BUTON, TELISIK.ID - Salah satu warga desa Lambusango, Kecamatan Kapuntori, Kabupaten Buton, Erfin SP.d, melaporkan kepala desa (kades) setempat, Azudin, ke Polres atas dugaan penyelewengan pengelolaan anggaran dana desa (DD) tahun 2019 sebesar Rp 601.907.000. Selain Polres, Azudin juga dilaporkan di Inspektorat Pemda Buton.
Kepada awak media, Erfin mengaku, berdasarkan ketentuan Peraturan Bupati (Perbub) nomor 3 tahun 2019 tentang tatacara pengelolaan dana desa dibagi tiga tahap. Tahap pertama pencairan dilakukan sebesar 20 persen dari pagu anggaran. Sedang tahap ke dua dan ke tiga sebesar 40 persen.
"Tahap pertama ini telah dilaksanakan sesuai dengan item kegiatan dana bungdes. Untuk mencairkan anggaran tahap ke dua sudah tentu harus ada SPJ realisasi anggaran tahap pertama sekurang-kurangnya 75 persen dari hasil realisasi out put," ungkapnya.
Celakanya, lanjutnya, proses pencairan tahap ke dua ini dilakukan tanpa melalui proses musyawarah bersama perangkat desa dengan kata lain keputusan sepihak.

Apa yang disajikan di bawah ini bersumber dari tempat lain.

(** The validators only panic or go on. *)
Abbreviation V := (M Empty_set ValidationContext).
Definition push (e : Error) : V unit := λ s, (Ok tt, with_errors (errors s ++ [e]) s).
Definition check_field (self : Identifier) (prop : option str) (decl_type keyword : string) : V bool :=
  λ s, let (valid, es) := check self prop decl_type keyword (errors s) in (Ok valid, with_errors es s).
(** [HashSet::insert]: whether the value is new. *)
Definition insert_child (x : str) : V bool :=
  λ s, (Ok (negb (bool_decide (x ∈ all_children s))), with_children ({[x]} ∪ all_children s) s).
Definition insert_collection (x : str) : V bool :=
  λ s, (Ok (negb (bool_decide (x ∈ all_collections s))), with_collections ({[x]} ∪ all_collections s) s).
Definition insert_storage (x : str) (source : option str) : V bool :=
  λ s, (Ok (negb (bool_decide (is_Some (all_storage_and_sources s !! x)))),
        with_storage (<[x := source]> (all_storage_and_sources s)) s).
Definition insert_path (m : gmap str (gset str)) (target path : str) : bool * gmap str (gset str) :=
  let paths := default ∅ (m !! target) in
  (negb (bool_decide (path ∈ paths)), <[target := {[path]} ∪ paths]> m).
Definition insert_child_path (target path : str) : V bool :=
  λ s, let (new, m) := insert_path (child_target_paths s) target path in (Ok new, with_child_paths m s).
Definition insert_collection_path (target path : str) : V bool :=
  λ s, let (new, m) := insert_path (collection_target_paths s) target path in (Ok new, with_collection_paths m s).
Definition has_child (x : str) : V bool := reading (λ s, Ok (bool_decide (x ∈ all_children s))).
Definition has_collection (x : str) : V bool := reading (λ s, Ok (bool_decide (x ∈ all_collections s))).
Definition storage_source_of (x : str) : V (option (option str)) := reading (λ s, Ok (all_storage_and_sources s !! x)).

(** * The validators *)
Definition validate_use_fields (decl : string) (source : option Ref) (source_path target_path : option str) : V unit :=
  match source with
  | Some RealmRef => ret tt
  | Some FrameworkRef => ret tt
  | Some _ => push (InvalidField decl "source")
  | None => push (MissingField decl "source")
  end ;;;
  check_field PATH source_path decl "source_path" ;;;
  check_field PATH target_path decl "target_path" ;;;
  ret tt.
Definition validate_use_decl (use_ : UseDecl) : V unit :=
  match use_ with
  | UseService u => validate_use_fields "UseServiceDecl" (u_source u) (u_source_path u) (u_target_path u)
  | UseDirectory u => validate_use_fields "UseDirectoryDecl" (u_source u) (u_source_path u) (u_target_path u)
  | UseStorage u =>
      match us_type u with
      | None => push (MissingField "UseStorageDecl" "type")
      | Some SMeta =>
          match us_target_path u with Some _ => push (InvalidField "UseStorageDecl" "target_path") | None => ret tt end
      | Some _ => check_field PATH (us_target_path u) "UseStorageDecl" "target_path" ;;; ret tt
      end
  | UnknownUse _ => push (InvalidField "ComponentDecl" "use")
  end.

Definition validate_child_decl (child : ChildDecl) : V unit :=
  (λ s, (Ok tt, with_errors (errors s ++ validate_child child) s)) ;;;
  match child_name child with
  | Some name =>
      new <- insert_child name ;;
      if new : bool then ret tt else push (DuplicateField "ChildDecl" "name" name)
  | None => ret tt
  end.
Definition validate_collection_decl (collection : CollectionDecl) : V unit :=
  let name := collection_name collection in
  valid <- check_field NAME name "CollectionDecl" "name" ;;
  (if valid : bool then
     name <- lift (ounwrap name) ;;
     new <- insert_collection name ;;
     if new : bool then ret tt else push (DuplicateField "CollectionDecl" "name" name)
   else ret tt) ;;;
  match collection_durability collection with
  | None => push (MissingField "CollectionDecl" "durability")
  | Some _ => ret tt
  end.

Selain itu, tambah Erfin, upah harian orang kerja (HOK ) yang tertuang dalam laporan pertanggungjawaban (LPJ) desa juga terkesan ditutup-tutupi. Buktinya, selama bekerja sebagai pekerja harian di situ, dirinya baru sekali bertandatangan pada dokumen berita acara. Padahal, pelaksanaan kegiatan dilakukan selama empat hari.